2. ("relationship_established", satellite_id1, satellite_id2): Create a bidirectional link. If either ID does not exist, skip the link and append ["ErrInvalidSatelliteId", offending_id] for each invalid ID, checking satellite_id1 first and then satellite_id2. Duplicate links do not create duplicate edges.
3. ("message_received", satellite_ids): Earth sends the same message at time t = 0 to all valid listed satellites. If a listed ID does not exist, append ["ErrInvalidSatelliteId", offending_id]. Valid listed satellites still participate in the simulation. Duplicate valid starting satellites count only once.
Each message_received instruction is an independent propagation run: all per-message receive/report state is reset.
Propagation rules:
- When a satellite first receives the message at time t, it determines which of its directly connected neighbors have not received the message at that time.
- It attempts to forward to those neighbors one at a time, in increasing satellite ID order.
- The first attempted neighbor receives at t + 10, the second at t + 20, and so on.
- A satellite never attempts to notify the satellite that notified it.
- If multiple attempts reach the same satellite, only the earliest arrival counts. If several attempts arrive at the same earliest time, the smallest sender ID is treated as the notifier.
- All receptions at the same timestamp are considered simultaneous before any of those satellites begin forwarding.
Reporting rules:
- A satellite can report only after it has received the message and all of its direct neighbors have received the message.
- Its report is delivered 30 seconds after that condition first becomes true.
- For an isolated satellite, this is 30 seconds after it receives the message.
- Return ["OnSatelliteReportedBack", satellite_id] for each report.
- Reports for a single message must be ordered by delivery time; ties are ordered by increasing satellite ID.
- Finish all callbacks for one message_received instruction before processing the next instruction.
Constraints
- 0 <= len(instructions) <= 200000
- Satellite IDs are integers and may be negative, zero, or positive
- The total number of unique satellites is at most 200000
- The total number of successful undirected relationships is at most 200000
- The total number of satellite IDs appearing inside all message_received lists is at most 200000
- Duplicate relationship instructions are allowed and should not create duplicate edges
Examples
Input: ([],)
Expected Output: []
Explanation: There are no instructions, so no callbacks are invoked.

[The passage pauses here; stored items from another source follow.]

(** ** Lemmas: the queue *)

Lemma Forall_sublist {A} (P : A -> Prop) l l' : l' `sublist_of` l -> Forall P l -> Forall P l'.
Proof.
  induction 1; intros Hf; [constructor|..]; apply Forall_cons in Hf as [? Hf]; [constructor; auto|auto].
Qed.

Lemma queue_ok_sublist n l l' : l' `sublist_of` l -> queue_ok n l -> queue_ok n l'.
Proof.
  intros Hsub [Hs Hn Hi]. split; [|by eapply Forall_sublist..].
  induction Hsub as [|e l1 l2 Hsub IH|e l1 l2 Hsub IH]; [done|..];
    apply StronglySorted_inv in Hs as [Hs He]; apply Forall_cons in Hn as [? Hn]; apply Forall_cons in Hi as [? Hi].
  - constructor; [by apply IH|]. by eapply Forall_sublist.
  - by apply IH.
Qed.

Lemma insert_event_split e l :
  exists l1 l2, l = l1 ++ l2 /\ insert_event e l = l1 ++ e :: l2 /\
    Forall (fun x => SFltb (when e) (when x) = false) l1 /\
    match l2 with [] => True | x :: _ => SFltb (when e) (when x) = true end.
Proof.
  induction l as [|x l (l1 & l2 & -> & E & H1 & H2)]; cbn [insert_event].
  - exists [], []. repeat split; constructor.
  - destruct (SFltb (when e) (when x)) eqn:Ex.
    + exists [], (x :: l1 ++ l2). repeat split; [constructor|done].
    + exists (x :: l1), l2. rewrite E. repeat split; [by constructor|done].
Qed.

Lemma SFleb_trans a b c :
  dbl_nan a = false -> dbl_nan b = false -> dbl_nan c = false ->
  SFleb a b = true -> SFleb b c = true -> SFleb a c = true.
Proof. exact (@kle_trans dbl dbl_heap_key dbl_heap_key_laws a b c). Qed.
Definition lru_referenced (e : Z) (w : entry_type) (s : lru) : option lru :=
  let? en := entries s !! e in
  let? d := node_of w en in
  match d with
  | None => Some s
  | Some m =>
      let? (σ, L) := dlinkDelete m (lru_list s) (lru_nodes s) in
      let? (σ, L) := dlinkAddTail e m L σ in
      Some (set_list σ L s)
  end.

(** ** Walking *)

Definition lru_walkInit (s : lru) : lru * option positive :=
  (set_nwalkers (nwalkers s + 1) s, head (lru_list s)).

(** The entry, 0 at the end, and the next position. *)
Definition lru_walkNext (current : option positive) (s : lru) : option (option positive * Z) :=
  match current with
  | None => Some (None, 0)
  | Some m => let? n := lru_nodes s !! m in Some (next n, data n)
  end.

Definition lru_walkDone (s : lru) : option lru :=
  assert? 0 <? nwalkers s in Some (set_nwalkers (nwalkers s - 1) s).

(** ** Purging *)

Record purge_walker := mkPurge {
  current : option positive;
  start : option positive;
  scanned : Z;
  max_scan : Z;
  locked : Z
}.

Definition lru_purgeInit (max_scan : Z) (s : lru) : lru * purge_walker :=
  (set_nwalkers (nwalkers s + 1) s, mkPurge (head (lru_list s)) (head (lru_list s)) 0 max_scan 0).

(** The loop at [try_again]: the purged entry, 0 when there is none. *)
Fixpoint purge_loop (fuel : nat) (w : purge_walker) (s : lru) : option (lru * purge_walker * Z) :=
  match fuel with
  | O => None
  | S fuel =>
      match current w with
      | None => Some (s, w, 0)
      | Some m =>
          if max_scan w <=? scanned w then Some (s, w, 0)
          else
            let? n := lru_nodes s !! m in
            let cur := if opt_eqb (next n) (start w) then None else next n in
            let w := mkPurge cur (start w) (scanned w + 1) (max_scan w) (locked w) in
            let e := data n in
            let? (σ, L) := dlinkDelete m (lru_list s) (lru_nodes s) in
            let? en := entries s !! e in
            if storeEntryLocked en then
              let w := mkPurge (current w) (start w) (scanned w) (max_scan w) (locked w + 1) in
              let? (σ, L) := dlinkAddTail e m L σ in
              purge_loop fuel w (set_list σ L s)
            else
              let s := set_count (count s - 1) (set_list (delete m σ) L s) in
              let? en' := SET_POLICY_NODE (type s) None en in
              Some (set_entries (<[e := en']> (entries s)) s, w, e)
      end
  end.

(** Every turn but the last scans a node, up to [max_scan]. *)
Definition lru_purgeNext (w : purge_walker) (s : lru) : option (lru * purge_walker * Z) :=
  purge_loop (S (Z.to_nat (max_scan w - scanned w))) w s.

Definition lru_purgeDone (s : lru) : option lru :=
  assert? 0 <? nwalkers s in Some (set_nwalkers (nwalkers s - 1) s).

(** The entry whose age [lru_stats] prints: the first that is not locked. *)
Fixpoint stats_loop (fuel : nat) (p : option positive) (s : lru) : option Z :=
  match fuel, p with
  | _, None => Some 0
  | O, Some _ => None
  | S fuel, Some m =>
      let? n := lru_nodes s !! m in
      let? en := entries s !! data n in
      if storeEntryLocked en then stats_loop fuel (next n) s else Some (data n)
  end.
Definition lru_stats (s : lru) : option Z := stats_loop (S (size (lru_nodes s))) (head (lru_list s)) s.

(** The checks of [lru_free] before the policy data goes. *)
Definition lru_free (s : lru) : option unit :=
  assert? negb (nwalkers s =? 0) in assert? negb (count s =? 0) in Some tt.

(** ** Invariant

    The list holds the entries [vs], least recently used first; place [w] of
    each entry on it points to its node, and of no other entry to any. *)
Definition linked (w : entry_type) (s : lru) (p : positive) (v : Z) : Prop :=
  data_at (lru_nodes s) p = Some v /\ exists en, entries s !! v = Some en /\ node_of w en = Some (Some p).

(** The nodes of the list are [l]. *)
Record lru_rep (w : entry_type) (s : lru) (l : list positive) (vs : list Z) : Prop := mkOk {
  ok_list : rep (lru_nodes s) (lru_list s) l;
  ok_dom : dom (lru_nodes s) = list_to_set (C := gset positive) l;
  ok_linked : Forall2 (linked w s) l vs;
  ok_other : forall v en, entries s !! v = Some en -> v ∉ vs -> forall p, node_of w en <> Some (Some p);
  ok_nodup : NoDup vs;
  ok_zero : 0 ∉ vs;
  ok_count : count s = Z.of_nat (length vs);
  ok_type : type s = w \/ (type s = TYPE_UNKNOWN /\ vs = [])
}.

Definition lru_ok (w : entry_type) (s : lru) (vs : list Z) : Prop := exists l, lru_rep w s l vs.
Lemma heap_add_ok s xs e en m :
  pol_ok w [] s xs -> entries s !! e = Some en -> node_of w en = Some None -> Heap.mem (hs s) !! m = None ->
  Z.of_nat (length xs) < Heap.max_nodes -> dbl_nan (gen (keys s) (entries s) e (Heap.age (Heap.hp (hs s)))) = false ->
  exists s' xs', heap_add exp squid_curtime e w m s = Some s' /\ pol_ok w [] s' xs' /\
    (if EBIT_TEST (flags en) ENTRY_SPECIAL then s' = s /\ xs' = xs
     else xs' ≡ₚ (m, gen (keys s) (entries s) e (Heap.age (Heap.hp (hs s))), e) :: xs).
Proof.
  intros H He Hn Hm Hlen Hk. unfold heap_add. rewrite He. bind_simpl. rewrite Hn. bind_simpl.
  rewrite bool_decide_eq_true_2 by done. destruct (EBIT_TEST (flags en) ENTRY_SPECIAL) eqn:Esp; [by exists s, xs|].
  pose proof (pol_absent _ _ _ _ _ H He Hn) as Habs.
  assert (pol_ok w [e] (set_type w s) xs) as H1.
  { destruct H as [A1 A2 A3 A4 A5 A6 A7]. split; cbn; try done.
    - intros v ->%list_elem_of_singleton. eauto.
    - intros v env Hv Hnv. apply A5 with v; [done|]. intros Hin. apply Hnv. by apply elem_of_cons; right.
    - apply NoDup_cons. done.
    - by left. }
  destruct (insert_ok (set_type w s) [] xs e en m H1) as (h & en' & xs' & E & Een & Hp & _ & _ & Hok); try done.
  change (with_gen (set_type w s)) with (with_gen s) in E. rewrite E. bind_simpl. set_node Een. bind_simpl.
  specialize (Hok (fun x => x) ltac:(done)).
  assert (pol_ok w [] (set_count (count s + 1) (set_hs h (set_entries (<[e := en']> (entries s)) (set_type w s)))) xs') as Hok1
    by (destruct Hok; by split).
  destruct (SET_POLICY_NODE_ok w (Some m) en _ Hn) as (en2 & Een2 & Hen2 & _).
  rewrite Een in Een2. injection Een2 as <-.
  set (s1 := set_count (count s + 1) (set_hs h (set_entries (<[e := en']> (entries s)) s))).
  assert (match type s1 with
          | TYPE_UNKNOWN => let? t := heap_guessType en' w in Some (set_type t s1)
          | _ => Some s1
          end = Some (set_type w s1)) as ->.
  { cbn [type s1 set_count set_hs set_entries]. destruct (pol_type _ _ _ _ H) as [Et|(-> & _)].
    - assert (set_type w s1 = s1) as -> by (unfold s1, set_type; cbn; by rewrite <- Et).
      rewrite Et. by destruct w.
    - assert (heap_guessType en' w = Some w) as ->; [|done]. destruct w; [done|done|]. cbn in Hen2 |- *. by rewrite Hen2. }
  bind_simpl. eexists _, xs'. split; [done|]. split; [|exact Hp].
  destruct Hok1 as [A1 A2 A3 A4 A5 A6 A7]. split; try done. by eapply heap_ok_same.
Qed.

Lemma heap_remove_ok s xs e en :
  pol_ok w [] s xs -> entries s !! e = Some en -> is_Some (node_of w en) ->
  exists s' xs', heap_remove exp squid_curtime e w s = Some s' /\ pol_ok w [] s' xs' /\
    (node_of w en = Some None /\ s' = s /\ xs' = xs \/
     exists m k, node_of w en = Some (Some m) /\ (m, k, e) :: xs' ≡ₚ xs).
Proof.
  intros H He [d Hd]. unfold heap_remove. rewrite He. bind_simpl. rewrite Hd. bind_simpl.
  destruct d as [m|]; [|exists s, xs; splits; by left].
  destruct (pol_at _ _ _ _ _ H He Hd) as [k Hx].
  destruct (Heap.heap_delete_rep (with_gen s) xs (m, k, e)) as (h & xs' & E & Hok & Hp & Hsz & _); try done.
  { by apply with_gen_ok, (pol_heap _ _ _ _ H). }
  cbn [Heap.eloc fst] in E. rewrite E. bind_simpl.
  destruct (SET_POLICY_NODE_ok w None en _ Hd) as (en' & -> & Hen & _). bind_simpl.
  eexists _, xs'. split; [done|]. split; [|right; eauto].
  pose proof (removed_ok s [] [] xs (m, k, e) xs' h en' H Hok Hp) as Hr.
  destruct Hr as [A1 A2 A3 A4 A5 A6 A7]; [rewrite Hsz; apply (pol_size _ _ _ _ H)|by left|]. by split.
Qed.
(* ===== verification/HashTable.v ===== *)
(** * Hash tables

    lib/hash.c.  A table links objects the caller owns, so the links live in a
    memory indexed by address and the table is its record of bucket heads and
    traversal state.  The comparison and hash functions a table is created
    with are the class [HashFns]; the laws the table needs of them are
    [HashLaws], which [strcmp] with [hash4] or [hash_string] satisfies. *)

From Stdlib Require Import ZArith Lia SpecFloat.
From stdpp Require Import base gmap list numbers option fin_maps.
From S2P Require Import Prelude CStr.

(** ** The functions a table is created with *)

(** [HASHCMP] and [HASHHASH]. *)
Class HashFns (K : Type) := { cmp : K -> K -> Z; hash : K -> Z -> Z }.

Definition key_eq {K} `{HashFns K} (a b : K) : Prop := cmp a b = 0.

Class HashLaws (K : Type) `{HashFns K} := {
  key_eq_equiv :: Equivalence key_eq;
  hash_proper :: Proper (key_eq ==> eq ==> eq) hash;
  hash_range : forall k n, 0 < n -> 0 <= hash k n < n
}.

(** A character of a string as the [char] the code adds up. *)
Definition schar (c : Z) : Z := wrap_s 8 c.

(** ** [hash_string] and [hash4] *)

Definition hash_string (s : bytes) (size : Z) : Z :=
  let fix loop s n j :=
    match s with
    | [] => (n, j)
    | c :: s => loop s (Z.lxor n (wrap_u 32 (271 * wrap_u 32 (schar c)))) (wrap_u 32 (j + 1))
    end in
  let '(n, j) := loop s 0 0 in
  let i := Z.lxor n (wrap_u 32 (j * 271)) in
  i `mod` size.

(** One [HASH4]: the character is consumed. *)
Definition HASH4 (st : Z * bytes) : Z * bytes :=
  let '(h, key) := st in (wrap_u 32 (wrap_u 32 (Z.shiftl h 5) + h + schar (deref key)), tail key).

(** The [while (loop--)] of [hash4]: eight steps a round. *)
Fixpoint hash4_loop (loop : nat) (st : Z * bytes) : Z * bytes :=
  match loop with
  | O => st
  | S loop => hash4_loop loop (HASH4 (HASH4 (HASH4 (HASH4 (HASH4 (HASH4 (HASH4 (HASH4 st))))))))
  end.

Definition hash4 (data : bytes) (size : Z) : Z :=
  let len := length data in
  let loop := Nat.div len 8 in
  let st := (0, data) in
  (* case labels 7 .. 1 fall through *)
  let st := match Nat.modulo len 8 with
            | 7%nat => HASH4 (HASH4 (HASH4 (HASH4 (HASH4 (HASH4 (HASH4 st))))))
            | 6%nat => HASH4 (HASH4 (HASH4 (HASH4 (HASH4 (HASH4 st)))))
            | 5%nat => HASH4 (HASH4 (HASH4 (HASH4 (HASH4 st))))
            | 4%nat => HASH4 (HASH4 (HASH4 (HASH4 st)))
            | 3%nat => HASH4 (HASH4 (HASH4 st))
            | 2%nat => HASH4 (HASH4 st)
            | 1%nat => HASH4 st
            | _ => st
            end in
  fst (hash4_loop loop st) `mod` size.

Input: ([("satellite_connected", 1), ("message_received", [1])],)
Expected Output: [["OnSatelliteReportedBack", 1]]
Explanation: Satellite 1 is isolated. It receives the message at t=0 and reports at t=30.
Hints
- Use an adjacency set for each satellite, and process message arrivals with a min-heap ordered by time, receiver ID, and sender ID.
- Process all arrivals with the same timestamp as a batch. After all receive times are known, a satellite's report time is max(its receive time, all neighbor receive times) + 30.